There are many websites, blogs, articles, audios, etc. out there concerning Calvinism and the doctrine of Regeneration stating, “regeneration precedes faith”. Calvinism teaches that a person must first be regenerated in order to put faith in Jesus Christ. Calvinism teaches that after a person has been regenerated by the Holy Spirit, they they become spiritually alive, given a new birth, have become born again, and now they are able to freely choose to believe in Jesus Christ by faith. Does regeneration precede faith in Jesus? Does the Bible teach that regeneration must precede faith in order for a person to be able to receive and believe in Jesus Christ?
Here is just a few Reformed Resources on this
Dr. R. C. Sproul: “The term regeneration comes from two Greek words that can be literally translated as “born again,” but most people probably do not think of regeneration immediately when they hear this phrase.” link
Dr. R. C. Sproul: “In the Augustinian and Reformation view, regeneration is seen first of all as a supernatural work of God. Regeneration is the divine work of God the Holy Spirit upon the minds and souls of fallen people, by which the Spirit quickens those who are spiritually dead and makes them spiritually alive. This supernatural work rescues that person from his bondage to sin and his moral inability to incline himself towards the things of God. Regeneration, by being a supernatural work, is obviously a work that cannot be accomplished by natural man on his own.

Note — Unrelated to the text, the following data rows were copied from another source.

(** * Contract lifecycle service of giga_gigacounts

    A shallow embedding of the contract service (the second module stored
    in src/app/Services/Attachment.ts, after the attachment service) and of
    the contract DTOs (src/app/DTOs/Contract.ts, with the older variant of
    src/unnamed/part_001 where the two differ), followed by the properties
    the design document states about them.

    Conventions of the embedding:
    - a JavaScript [number] that holds a key or a status is a [Z]; a
      measured or expected metric value is a [Q];
    - [undefined]/[null] is [None]; JavaScript truthiness is written out
      ([truthy]);
    - a thrown exception is the [Err] outcome of a state-and-error monad
      over the storage; the storage survives the exception, so what
      [catch] does with the open transaction is visible;
    - the relational store is a record of tables (lists of rows, in
      insertion order). *)

From Stdlib Require Import ZArith QArith Strings.String DecimalString.
From stdpp Require Import base option list strings gmap.

Local Open Scope string_scope.
Local Open Scope list_scope.
Local Open Scope Z_scope.

(** ** Exceptions *)

(** The three exception classes of App/Exceptions carry
    [(message, status, code)]; an error raised by the storage driver and a
    JavaScript [TypeError] have no [status] property. *)
Inductive Exception :=
| NotFoundException (message : string) (status : Z) (code : string)
| InvalidStatusException (message : string) (status : Z) (code : string)
| FailedDependencyException (message : string) (status : Z) (code : string)
| DatabaseError (detail : string)
| TypeError (detail : string).

(** [error.status] *)
Definition error_status (error : Exception) : option Z :=
  match error with
  | NotFoundException _ s _ => Some s
  | InvalidStatusException _ s _ => Some s
  | FailedDependencyException _ s _ => Some s
  | DatabaseError _ => None
  | TypeError _ => None
  end.

(** [if (error)]: a thrown exception object is an object, hence truthy. *)
Definition error_truthy (error : Exception) : bool := true.

(** [if (n)] on an optional number: [undefined], [null] and [0] are falsy. *)
Definition truthy (n : option Z) : bool :=
  match n with
  | Some k => negb (k =? 0)
  | None => false
  end.

Inductive Result (A : Type) :=
| Ok (a : A)
| Err (e : Exception).
Arguments Ok {A} a.
Arguments Err {A} e.

(** ** Rows *)

Module Country.
Record t := mk { id : Z; name : string; code : string; flagUrl : string }.
End Country.

Module Isp.
Record t := mk { id : Z; name : string }.
End Isp.

Module Lta.
Record t := mk { id : Z; name : string; countryId : Z }.
End Lta.

Module School.
Record t := mk { id : Z; name : string }.
End School.

Module ExpectedMetric.
Record t := mk { contractId : Z; metricId : Z; value : Q }.
End ExpectedMetric.

Module Measure.
Record t := mk { schoolId : Z; metricId : Z; value : Q }.
End Measure.

Module Payment.
Record t := mk { contractId : Z; amount : Z }.
End Payment.

Module Contract.
Record t := mk {
  id : Z;
  name : string;
  countryId : Z;
  governmentBehalf : bool;
  ltaId : option Z;
  currencyId : Z;
  budget : string;
  frequencyId : Z;
  startDate : Z;
  endDate : Z;
  ispId : Z;
  createdBy : Z;
  status : Z
}.

(** [contract.status = newStatus] *)
Definition set_status (c : t) (s : Z) : t :=
  mk (id c) (name c) (countryId c) (governmentBehalf c) (ltaId c)
     (currencyId c) (budget c) (frequencyId c) (startDate c) (endDate c)
     (ispId c) (createdBy c) s.
End Contract.

Module Draft.
Record t := mk {
  id : Z;
  name : string;
  countryId : option Z;
  governmentBehalf : bool;
  ltaId : option Z;
  ispId : option Z;
  schools : option (list Z);
  createdAt : Z
}.
End Draft.

Module StatusTransition.
(** The [data] column of the row written when a draft is promoted. *)
Record payload := mkPayload { draftId : Z; draftCreation : Z }.

Record t := mk {
  who : Z;
  contractId : Z;
  initialStatus : Z;
  finalStatus : Z;
  data : option payload
}.
End StatusTransition.

(** ** The store *)

(** The tables the service touches.  [metrics] and [attachments] hold the
    keys of the existing rows; [contract_attachments], [contract_schools]
    and [lta_isps] are the pivot tables of the many-to-many relations;
    [contracts_id_seq] is the key the next inserted contract receives (it
    is kept with the tables, so a transaction that is rolled back gives its
    key back; no property below depends on that). *)
Record Db := mkDb {
  contracts : list Contract.t;
  contracts_id_seq : Z;
  drafts : list Draft.t;
  ltas : list Lta.t;
  lta_isps : list (Z * Z);
  isps : list Isp.t;
  countries : list Country.t;
  schools : list School.t;
  metrics : list Z;
  attachments : list Z;
  contract_attachments : list (Z * Z);
  contract_schools : list (Z * Z);
  expected_metrics : list ExpectedMetric.t;
  status_transitions : list StatusTransition.t;
  measures : list Measure.t;
  payments : list Payment.t
}.

(** The statements the two transactional workflows issue. *)
Inductive StorageOp :=
| ContractCreate
| ContractFind
| ContractSave
| AttachmentsAttach
| SchoolsAttach
| ExpectedMetricsCreate
| DraftFindBy
| DraftDelete
| StatusTransitionCreate
| TrxCommit.

(** A connection to the store: the committed tables, the working copy of
    the open transaction (if any), and the statements that the store
    currently refuses for a reason of its own (lost connection, a
    constraint outside this model, ...). *)
Record Storage := mkStorage {
  committed : Db;
  pending : option Db;
  outage : StorageOp -> bool
}.

(** ** The state-and-error monad *)

Definition M (A : Type) : Type := Storage -> Result A * Storage.

#[global] Instance M_ret : MRet M := fun A a s => (Ok a, s).

#[global] Instance M_bind : MBind M := fun A B f m s =>
  match m s with
  | (Ok a, s') => f a s'
  | (Err e, s') => (Err e, s')
  end.

Definition throw {A} (e : Exception) : M A := fun s => (Err e, s).

(** [try { body } catch (error) { handler }] *)
Definition try_catch {A} (body : M A) (handler : Exception -> M A) : M A :=
  fun s =>
    match body s with
    | (Ok a, s') => (Ok a, s')
    | (Err e, s') => handler e s'
    end.

(** [Database.transaction()]: the transaction starts from the committed
    tables.  Both workflows call it before their [try] block; opening it is
    taken to succeed. *)
Definition Database_transaction : M unit := fun s =>
  (Ok tt, mkStorage (committed s) (Some (committed s)) (outage s)).

(** [trx.rollback()] *)
Definition trx_rollback : M unit := fun s =>
  (Ok tt, mkStorage (committed s) None (outage s)).

(** [trx.commit()] *)
Definition trx_commit : M unit := fun s =>
  if outage s TrxCommit then (Err (DatabaseError "commit failed"), s)
  else
    match pending s with
    | Some db => (Ok tt, mkStorage db None (outage s))
    | None => (Err (DatabaseError "transaction is not active"), s)
    end.

(** A statement run with [{ client: trx }]: it reads and writes the working
    copy of the transaction, and leaves it untouched when it fails. *)
Definition with_client {A} (op : StorageOp) (stmt : Db -> Result (A * Db)) : M A :=
  fun s =>
    if outage s op then (Err (DatabaseError "statement failed"), s)
    else
      match pending s with
      | None => (Err (DatabaseError "transaction is not active"), s)
      | Some db =>
          match stmt db with
          | Ok (a, db') => (Ok a, mkStorage (committed s) (Some db') (outage s))
          | Err e => (Err e, s)
          end
      end.

(** ** Setters of the tables the workflows write *)

Definition insert_contract (c : Contract.t) (db : Db) : Db :=
  mkDb (contracts db ++ [c]) (contracts_id_seq db + 1) (drafts db) (ltas db)
       (lta_isps db) (isps db) (countries db) (schools db) (metrics db)
       (attachments db) (contract_attachments db) (contract_schools db)
       (expected_metrics db) (status_transitions db) (measures db) (payments db).

Definition set_contracts (cs : list Contract.t) (db : Db) : Db :=
  mkDb cs (contracts_id_seq db) (drafts db) (ltas db)
       (lta_isps db) (isps db) (countries db) (schools db) (metrics db)
       (attachments db) (contract_attachments db) (contract_schools db)
       (expected_metrics db) (status_transitions db) (measures db) (payments db).

Definition set_drafts (ds : list Draft.t) (db : Db) : Db :=
  mkDb (contracts db) (contracts_id_seq db) ds (ltas db)
       (lta_isps db) (isps db) (countries db) (schools db) (metrics db)
       (attachments db) (contract_attachments db) (contract_schools db)
       (expected_metrics db) (status_transitions db) (measures db) (payments db).
Lemma R_lora_event_handler (event : lorawan_event_t) (w : World S) :
  R w (lora_event_handler event w).
Proof.
  destruct event; unfold lora_event_handler; cbv zeta;
    try (apply R_printf, R_refl).
  - (* CONNECTED *)
    destruct MBED_CONF_LORA_DUTY_CYCLE_ON; [|apply R_printf, R_refl].
    destruct (is_class_c _ =? 1);
      exact (R_trans _ _ _ (R_printf _ _ _ _ (R_refl w))
               (R_send_specific_message _ _)).
  - (* DISCONNECTED *)
    apply R_printf, R_break_dispatch.
  - (* TX_DONE *)
    assert (R w (printf "Message Sent to Network Server" [] (printf "TX_DONE" [] w)))
      as H by (apply R_printf, R_printf, R_refl).
    destruct (MBED_CONF_LORA_DUTY_CYCLE_ON && (is_class_c _ =? 1)); [exact H|].
    destruct (MBED_CONF_LORA_DUTY_CYCLE_ON && (is_class_c _ =? 0)); [|exact H].
    exact (R_trans _ _ _ H (R_send_message _)).
  - (* RX_DONE *)
    exact (R_trans _ _ _ (R_printf _ _ _ _ (R_printf _ _ _ _ (R_refl w)))
             (R_receive_message _)).
  - (* an event the handler does not name *)
    apply R_refl.
Qed.

End StepRelation.

(** *** The event queue only receives 3000 ms retries *)

Lemma queue_grows_refl (w : World S) : queue_grows w w.
Proof. exists []. split; [symmetry; apply app_nil_r | constructor]. Qed.

Lemma queue_grows_trans (w1 w2 w3 : World S) :
  queue_grows w1 w2 -> queue_grows w2 w3 -> queue_grows w1 w3.
Proof.
  intros (a & Ea & Fa) (b & Eb & Fb). exists (a ++ b). split.
  - rewrite Eb, Ea. symmetry. apply app_assoc.
  - apply Forall_app. split; assumption.
Qed.
(** * A shallow embedding of the scanning engine of grep (src/grep.c)

    The C globals of grep.c become two records: [config], the flags that
    are fixed once option parsing is over, and [state], everything the
    scanner mutates.  The operating system is a third record, [world]:
    what [open], [fstat], [read], [savedir] ... answer for each path.

    Conventions.
    - [size_t] values are [Z] with the wrap-around of a 64-bit word written
      out ([wrap]); [off_t] is the signed 64-bit word ([swrap]).  [int]
      and [off_t] counters (line counts, [outleft], [pending]) are
      mathematical integers: C leaves their overflow undefined.
    - The buffer is the list of bytes in [[bufbeg, buflim)]; a pointer into
      the buffer is its offset from [bufbeg], a [nat].  A pointer that may
      be [NULL] is an [option nat].
    - The build modelled has neither [HAVE_MMAP] nor
      [HAVE_DOS_FILE_CONTENTS] (so [bufmapped] is the constant 0), and
      [BUFSALLOC] is not defined.
    - A function returns an [outcome]: a value and the new state, a call
      of [exit] or [abort], a use of a [NULL] pointer that [memchr]
      returned, or the exhaustion of the fuel that bounds a loop of the
      model which C does not bound. *)

From Stdlib Require Import ZArith List String Ascii Bool Lia.
Import ListNotations.
Open Scope Z_scope.
Lemma token_url_reference_is_safe_witness :
  exists enc,
    snd (run (get_streaming_url upstream PyJson.loads track)) =
      [lit "https://www.jiosaavn.com/api.php?__call=song.getDetails&pids=" ++
       track ++ lit "&_format=json&_marker=0&api_version=4&ctx=web6dot0";
       lit "https://www.jiosaavn.com/api.php?__call=song.generateAuthToken&url=" ++
       enc ++
       lit "&bitrate=320&_format=json&_marker=0&api_version=4&ctx=web6dot0"] /\
    forallb Below.url_safe enc = true /\
    (forall c, In c enc ->
       c <> 38%N /\ c <> 61%N /\ c <> 63%N /\ c <> 35%N /\ c <> 32%N).
Proof.
  apply (token_url_reference_is_safe upstream PyJson.loads track (lit "E1"));
    by_computation.
Defined.

Lemma strip_trims_witness :
  strip (lit "  " ++ lit "tum hi ho" ++ lit " ") = strip (lit "tum hi ho").
Proof.
  apply (proj1 (proj2 (proj2 (proj2 (strip_trims (lit "tum hi ho")))))
           (lit "  ") (lit " ")); by_computation.
Defined.

Lemma api_search_blank_witness :
  run (api_search upstream PyJson.loads (search_request (lit "   "))) =
  (inr {| json := [(lit "error", Val (VStr (lit "Query parameter required")))];
          status := 400 |},
   []).
Proof.
  apply (api_search_blank upstream PyJson.loads (search_request (lit "   "))).
  by_computation.
Defined.
(** * Bytebase: PostgreSQL driver, GitLab webhook and inbox summary

    A shallow embedding of parts of the repository:

    - [GoStrings]: the functions of Go's [strings], [strconv] and
      [path/filepath] packages that the code calls, on byte strings;
    - [Quote]: [quoteIdentifier] and the [ident] pattern of the PostgreSQL
      driver;
    - [Pg]: the driver object, [guessDSN] and [Open], [Execute],
      [NeedsSetupMigration] and [SetupMigrationIfNeeded],
      [FindMigrationHistoryList] and the stored-version backfill, over an
      abstract SQL server;
    - [History]: a server with a [migration_history] table, on which the
      backfill is followed row by row;
    - [Inbox]: [FindInboxSummary] of the inbox store;
    - [Webhook]: the handler of GitLab push events;
    - [Samples], [MoreSamples]: small instances of the environment;
    - [PgMore]: [Restore], [Dump] and the filter of the output of
      [pg_dump];
    - [InboxList]: [FindInboxList] and [FindInbox] of the inbox store;
    - [PgSync]: [SyncSchema] over the functions that read the catalog.

    Go strings are byte strings: they are modelled as [string], one [ascii]
    per byte.  Calls that leave the process (SQL statements, HTTP requests,
    other services) are answered by an explicit environment, so that every
    theorem holds for every behaviour of the outside world.  The
    definitions come first, the properties after them. *)

From Stdlib Require Import String Ascii List Bool Arith ZArith Lia DecimalString.
Import ListNotations.
Open Scope list_scope.
Open Scope string_scope.

(** ** Results of fallible calls *)

(** A Go [error] is identified with its message ([err.Error()]). *)
Definition error := string.

(** What a Go call that returns [(T, error)] produces.  [Panic] is a
    run-time panic (a nil dereference), which no caller here recovers. *)
Inductive result (A : Type) : Type :=
| Ok (a : A)
| Err (e : error)
| Panic.
Arguments Ok {A} a.
Arguments Err {A} e.
Arguments Panic {A}.

(** State passing with errors: a computation reads and updates a world of
    type [W]; the world changes made before an error stay made, as in Go. *)
Definition M (W A : Type) : Type := W -> result A * W.

Definition ret {W A} (a : A) : M W A := fun w => (Ok a, w).
Definition fail {W A} (e : error) : M W A := fun w => (Err e, w).
Definition panic {W A} : M W A := fun w => (Panic, w).
Definition bind {W A B} (m : M W A) (k : A -> M W B) : M W B :=
  fun w =>
    match m w with
    | (Ok a, w') => k a w'
    | (Err e, w') => (Err e, w')
    | (Panic, w') => (Panic, w')
    end.

Declare Scope go_scope.
Delimit Scope go_scope with go.
Notation "x <- m ;; k" := (bind m (fun x => k))
  (at level 61, m at next level, right associativity) : go_scope.
Notation "m ;;; k" := (bind m (fun _ => k))
  (at level 61, right associativity) : go_scope.

(** ** Go's [strings] and [path/filepath] on byte strings *)
Module GoStrings.

Definition byte (n : nat) : ascii := ascii_of_nat n.
Definition code (c : ascii) : nat := nat_of_ascii c.

(** The double quote and the strings made of it. *)
Definition dquote : ascii := byte 34.
Definition DQ : string := String dquote EmptyString.

Definition HasPrefix (s p : string) : bool := String.prefix p s.

(** [strings.Contains]: some suffix of [s] starts with [sub]. *)
Fixpoint Contains (s sub : string) : bool :=
  HasPrefix s sub ||
  match s with
  | EmptyString => false
  | String _ r => Contains r sub
  end.

(** [strings.TrimLeft(s, cutset)] for a cutset of single-byte characters. *)
Fixpoint TrimLeft (s : string) (cutset : list ascii) : string :=
  match s with
  | EmptyString => EmptyString
  | String c r =>
      if existsb (Ascii.eqb c) cutset then TrimLeft r cutset else s
  end.

(** [strings.TrimRight(s, cutset)] for a cutset of single-byte characters. *)
Fixpoint TrimRight (s : string) (cutset : list ascii) : string :=
  match s with
  | EmptyString => EmptyString
  | String c r =>
      match TrimRight r cutset with
      | EmptyString =>
          if existsb (Ascii.eqb c) cutset then EmptyString
          else String c EmptyString
      | r' => String c r'
      end
  end.

(** [strings.TrimPrefix]. *)
Definition TrimPrefix (s p : string) : string :=
  if HasPrefix s p then substring (String.length p) (String.length s - String.length p) s
  else s.

(** [strings.Split(s, sep)] for a separator of one byte: one more part than
    there are separators. *)
Fixpoint Split (s : string) (sep : ascii) : list string :=
  match s with
  | EmptyString => [EmptyString]
  | String c r =>
      if Ascii.eqb c sep then EmptyString :: Split r sep
      else match Split r sep with
           | [] => [String c EmptyString]
           | p :: ps => String c p :: ps
           end
  end.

If it were a natural work, it would not require the intervention of God the Holy Spirit..when the Holy Spirit regenerates a human soul, the purpose of that regeneration is to bring that person to saving faith in Jesus Christ. That purpose is effected and accomplished as God purposes in the intervention. Regeneration is more than giving a person the possibility of having faith, it gives him the certainty of possessing that saving faith.” link
Canons of Dordt Third and Fourth Main Points of Doctrine: “And this is the regeneration, the new creation, the raising from the dead, and the making alive so clearly proclaimed in the Scriptures, which God works in us without our help. But this certainly does not happen only by outward teaching, by moral persuasion, or by such a way of working that, after God has done his work, it remains in man’s power whether or not to be reborn or converted. Rather, it is an entirely supernatural work, one that is at the same time most powerful and most pleasing, a marvelous, hidden, and inexpressible work, which is not lesser than or inferior in power to that of creation or of raising the dead, as Scripture (inspired by the author of this work) teaches. As a result, all those in whose hearts God works in this marvelous way are certainly, unfailingly, and effectively reborn and do actually believe. And then the will, now renewed, is not only activated and motivated by God but in being activated by God is also itself active. For this reason, man himself, by that grace which he has received, is also rightly said to believe and to repent.” (Canons of Dordt, Article 12: Regeneration a Supernatural Work)
Questions for thought – What does the Bible teach?
Regeneration according to the Calvinism’s (reformed theology) perspective is that a person must “first” be born again, made alive, quickened, regenerated, of which they are then saved, and now they are able to believe and have faith in Jesus Christ.
- How were people “regenerated” prior to the work of the cross and resurrection according to John 1:12-13, John 7:37-39, John 14:16-17, John 20:22?
- Where do we read in the Old Testament that people were regenerated in order that they were then able to follow the Lord God?
Is the doctrine that regeneration precedes faith true or false? Is this Biblical? What does the Bible teach?
This is an open discussion on examining does regeneration precede faith for both Calvinist’s and non-Calvinist’s.